Just as women were more likely than men to view the behaviour of a woman slapping her husband as 'very seriously wrong,' so too were they more likely than men to believe that the behaviour is harmful to the man. Figure 3.3 shows that 79% of women compared with 62% of men thought that 'a great deal' of harm is done to the man. Those aged 18 to 64 were more likely than older people to believe that a wife slapping her husband causes him 'a great deal' of harm (74% compared with 60% of those aged 65 and over). People with formal educational qualifications were also more likely than those with none to view the behaviour as harmful to the man (74% and 56% respectively thought it caused 'a great deal' of harm).[19] It was also the case that 80% of those who had never been married or in a civil partnership believed 'a great deal' of harm is caused to the man slapped by his wife, compared with 68% of those who were currently married, living with a partner or had previously been married.

Figure 3.3: Belief that a great deal of harm is done to a man when his wife slaps him by gender, age, education and marital status (2019, %)
Bar chart showing belied about harm of physical abuse by different respondent characteristics

Base: All respondents who completed version B of the self-completion

Stereotypical views on gender roles were also associated with views on the level of harm physical domestic abuse does to a male victim, as they were for views on the level of harm verbal abuse causes a male victim.

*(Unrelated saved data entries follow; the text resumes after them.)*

(* ===== verification/RefreshScenario.v ===== *)
(** A refresh run on the scenario's connection, effect by effect, and an exception
    graph with a cycle. *)
From S2P Require Import Prelude Programs Types Json PyStr Secrets Screening Endpoint Matcher.
From S2P Require Import Store Session Registry Identity Connection Capabilities Discovery Ledger Lease Admission Policy Stream Effects Client Runner.
From S2P Require Import Failures Listing Refresh RefreshSpec Scenario RegistryScenario.
From stdpp Require Import strings.
Local Open Scope Z_scope.

Module RefreshScenario.
#[export] Instance validators : Validators := {
  check_schema := λ _, true; re2_compile := λ _, true; lookup_reference := λ _ _, None }.

Definition adapter : McpClientAdapter.t :=
  McpClientAdapter.mk (_invocation_transport_limits ExecutionLimits.default) 10 10 1000 (PyFloat.Finite 1000000)
    (64 * 1024 * 1024).
Definition adapter_factory (policy_version : string) : result Exc.t McpClientAdapter.t :=
  if eqv policy_version "v1" then Ok adapter else Err (raises ErrorClass.KeyError).

(** A server with one tool on one page. *)
Definition echo : Tool.t :=
  Tool.mk "echo" (Some "Echo"%string) None RegistryScenario.schema None
    (Json.Dict [(Json.KStr "name", Json.Str "echo"); (Json.KStr "inputSchema", RegistryScenario.schema)]).
Definition post (method : string) : HttpRequest.t := HttpRequest.mk "POST" method.
Definition asks {A} (method : string) (a : A) : sdk (result Exc.t A) :=
  Vis (post method) (λ x, Ret (match x with Ok _ => Ok a | Err e => Err e end)).
Definition session : Sdk.t :=
  Sdk.mk (Ret (Ok ())) (asks "initialize" QUALIFIED_PROTOCOL_REVISION) (asks "notifications/initialized" ())
    (λ _ _, asks "tools/list" (Page.mk [echo] None)) Ret.

Definition run : refresh (result Exc.t (option uuid)) :=
  Refresh.run adapter_factory session RegistryScenario.admin RegistryScenario.lease.

(** What the run discovers, and the transaction that publishes it. *)
Definition found : DiscoveryResult.t :=
  match finish_discovery adapter None [(Tool.dump echo, definition_of echo RegistryScenario.digest true)] with
  | Ok found => found
  | Err _ => RegistryScenario.found
  end.
Definition publication : result exn uuid * Db.t :=
  transaction (publish_success RegistryScenario.admin RegistryScenario.lease found) (Scenario.env 3) RegistryScenario.claimed.
End RefreshScenario.
Import RefreshScenario.

Lemma session_is_sound : sound_session session.
Proof.
  assert (∀ A m (a : A), sdk_sound sound (asks m a)) as Ha by by intros A m a [x|e] Hx.
  split; [done|apply Ha|apply Ha|intros; apply Ha|]. intros [e|] Hp; cbn; [by apply Hp|done].
Qed.

Lemma factory_is_sound v : sound (adapter_factory v).
Proof. unfold adapter_factory. destruct (eqv v "v1"); [done|]. apply well_formed_plain. Qed.

Lemma returns_step {A} e k x t (a : A) :
  possible (Environment := refresh_environment) e x → returns (k x) t a → returns (Vis e k) (occurred e x :: t) a.
Proof. intros Hx Ht. by exists x, t. Qed.

Lemma target_possible : possible (LoadTargetTx RegistryScenario.admin RegistryScenario.lease) (Ok (RegistryScenario.endpoint, "v1"%string, None)).
Proof.
  exists (Scenario.env 3), RegistryScenario.claimed, RegistryScenario.claimed. split; [done|].
  exists RegistryScenario.claimed. left. split; vm_compute; reflexivity.
Qed.

Lemma contact_possible : possible (ContactTx RegistryScenario.admin RegistryScenario.lease) (Ok ()).
Proof. exists (Scenario.env 3), RegistryScenario.claimed, RegistryScenario.claimed. left. split; vm_compute; reflexivity. Qed.

Lemma exchange_possible request : possible (Environment := refresh_environment) (Send request) (Ok ""%string).
Proof. by exists (Scenario.env 3), RegistryScenario.claimed, RegistryScenario.claimed. Qed.

Lemma support_possible :
  possible (Environment := refresh_environment) (SchemaSupport RegistryScenario.schema None) (Ok true).
Proof.
  exists (Scenario.env 3), RegistryScenario.claimed, RegistryScenario.claimed. split; [done|].
  eexists (λ _, false), _. vm_compute. reflexivity.
Qed.

Lemma publish_possible :
  possible (PublishTx RegistryScenario.admin RegistryScenario.lease found) (Ok 4001%positive).
Proof. exists (Scenario.env 3), RegistryScenario.claimed, publication.2. left. split; vm_compute; reflexivity. Qed.

(** The trace of the run, up to the request for the tools, and from there on. *)
Definition admin : WorkspaceContext.t := RegistryScenario.admin.
Definition lease : RefreshLease.t := RegistryScenario.lease.
Definition exchange (method : string) : list (Programs.occurrence refresh_answer) :=
  [occurred (ContactTx admin lease) (Ok ()); occurred (Send (post method)) (Ok ""%string)].
Definition opening : list (Programs.occurrence refresh_answer) :=
  [occurred (LoadTargetTx admin lease) (Ok (RegistryScenario.endpoint, "v1"%string, None)); occurred (ContactTx admin lease) (Ok ());
   occurred (Resolve RegistryScenario.endpoint) (Ok ()); occurred (OpenTransport None []) (Ok ())]
  ++ exchange "initialize" ++ exchange "notifications/initialized".
Definition closing : list (Programs.occurrence refresh_answer) :=
  [occurred (SchemaSupport RegistryScenario.schema None) (Ok true); occurred ReadSensitive false;
   occurred (PublishTx admin lease found) (Ok 4001%positive)].
Definition trace : list (Programs.occurrence refresh_answer) := opening ++ exchange "tools/list" ++ closing.

Lemma run_returns : returns run trace (Ok (Some 4001%positive)).
Proof.
  unfold trace, opening, closing, exchange. cbn [app].
  eapply returns_step; [exact target_possible|].
  eapply returns_step; [exact contact_possible|].
  eapply returns_step; [by exists (Scenario.env 3), RegistryScenario.claimed, RegistryScenario.claimed|].
  eapply returns_step; [by exists (Scenario.env 3), RegistryScenario.claimed, RegistryScenario.claimed|].
  do 3 (eapply returns_step; [exact contact_possible|]; eapply returns_step; [exact (exchange_possible _)|]).
  eapply returns_step; [exact support_possible|].
  eapply returns_step; [by exists (Scenario.env 3), RegistryScenario.claimed, RegistryScenario.claimed|].
  eapply returns_step; [exact publish_possible|].
  split; [done|]. vm_compute. reflexivity.
Qed.

Lemma digests (s : string) : digest_match (sha256_hex s) = true.
Proof. by vm_compute. Qed.

Definition before_listing : list (Programs.occurrence refresh_answer) := opening ++ [occurred (ContactTx admin lease) (Ok ())].

Lemma refresh_contacts_under_lease_witness :
  ∃ t0 env d, before_listing = t0 ++ [occurred (ContactTx admin lease) (Ok ())] ∧ may_contact env admin lease d.
Proof.
  apply (refresh_contacts_under_lease adapter_factory session digests session_is_sound factory_is_sound admin lease
           before_listing (post "tools/list") (Ok ""%string) closing).
  exact (returns_leaves _ _ _ run_returns).
Defined.

Lemma refresh_settles_with_warrant_witness : ∃ t1 f, trace = t1 ++ [occurred (PublishTx admin lease f) (Ok 4001%positive)].
Proof.
  refine (proj2 (refresh_settles_with_warrant adapter_factory session digests session_is_sound factory_is_sound admin lease
                   trace (returns_leaves _ _ _ run_returns)) 4001%positive run_returns).
Defined.

(** A discovery error and an exceeded limit in one group: the client raises the first
    from the group that holds it, so the graph has a cycle. *)
Definition group : Exc.t :=
  Exc.mk {[0%nat := Object_.mk (ErrorClass.Discovery DiscoveryError) [] None;
           1%nat := Object_.mk ErrorClass.ResponseLimitExceeded [] None;
           2%nat := Object_.mk ErrorClass.ExceptionGroup [0%nat; 1%nat] None]} 2.
Definition cyclic : Exc.t := Exc.reraise_from 0 group.

Lemma cyclic_well_formed : Exc.well_formed cyclic.
Proof.
  apply well_formed_reraise; [|by eexists]. split; [by eexists|]. intros x o Ho. cbn in Ho.
  repeat (apply lookup_insert_Some in Ho as [(<- & <-)|[_ Ho]]; [split; [|done]; cbn; intros y Hy;
    repeat (apply elem_of_cons in Hy as [->|Hy]; [split; [lia|by eexists]|]); by apply elem_of_nil in Hy|]).
  apply lookup_singleton_Some in Ho as [<- <-]. split; [|done]. cbn. intros y Hy.
  repeat (apply elem_of_cons in Hy as [->|Hy]; [split; [lia|by eexists]|]). by apply elem_of_nil in Hy.
Qed.

Lemma classification_exact_witness :
  classify_discovery_failure cyclic = Some DiscoveryFailureCode.RESPONSE_LIMIT
  ∧ ∃ code, classify_discovery_failure cyclic = Some code.
Proof.
  split; [vm_compute; reflexivity|].
  exact (match classification_exact cyclic cyclic_well_formed with ex_intro _ code (conj H _) => ex_intro _ code H end).
Defined.

(** A schema with a reference to one of its definitions. *)
Definition named : Json.t :=
  Json.Dict [(Json.KStr "$defs", Json.Dict [(Json.KStr "a", RegistryScenario.schema)]); (Json.KStr "$ref", Json.Str "#/$defs/a")].
#[local] Instance resolving : Validators := {
  check_schema := λ _, true; re2_compile := λ _, true;
  lookup_reference := λ schema reference, if eqv reference "#/$defs/a"%string then Some RegistryScenario.schema else None }.

Lemma supported_schemas_are_safe_witness : resolves named (Json.Str "#/$defs/a").
Proof.
  assert (_schema_is_supported (λ _, false) named None = Continue () 9) as E by (vm_compute; reflexivity).
  refine (proj2 (proj2 (proj2 (supported_schemas_are_safe (λ _, false) named None) 9%nat E 0%nat named _) _ (rtc_refl _ _)) _ _);
    [by left|].
  split; [reflexivity|]. eexists _, _. split; [reflexivity|]. split; [by right; left|by left].
Defined.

Three-quarters (75%) of those who said they would buy a truck for the girl without saying anything[20] believed that 'a great deal' of harm is done to the man slapped by his wife, compared with 62% of those who were more reluctant to buy it.[21]

We noted earlier that the proportion of adults believing 'a great deal' of harm is done to the man in this example of physical domestic abuse had increased significantly since 2014. As with the scenario about the harm caused by a woman putting her husband down, the increase was largely due to a change in women's views over the period, rather than a change in men's views. In 2014, 57% of men felt that 'a great deal' of harm is done to a man when he is slapped by his wife, with the increase to 62% in 2019 not being significant. A much larger, and statistically significant, increase was observed in the proportion of women who felt that 'a great deal' of harm is done to a man when he is slapped by his wife, from 67% in 2014 to 79% in 2019. Differences in the perceived level of harm done to a man when he is slapped by his wife by age, gender, education and marital status have all widened since 2014, with greater increases for those aged under 65 (from 64% in 2014 to 74% in 2019) than for those aged 65 and over (56% in 2014 and 60% in 2019); for those with formal qualifications (64% in 2014 and 74% in 2019) than for those with no formal qualifications (52% in 2014 and 56% in 2019); and for those who do not live with a partner and have never been married (64% in 2014 and 80% in 2019) than for those who have been married or who currently live with a partner (61% in 2014 and 68% in 2019).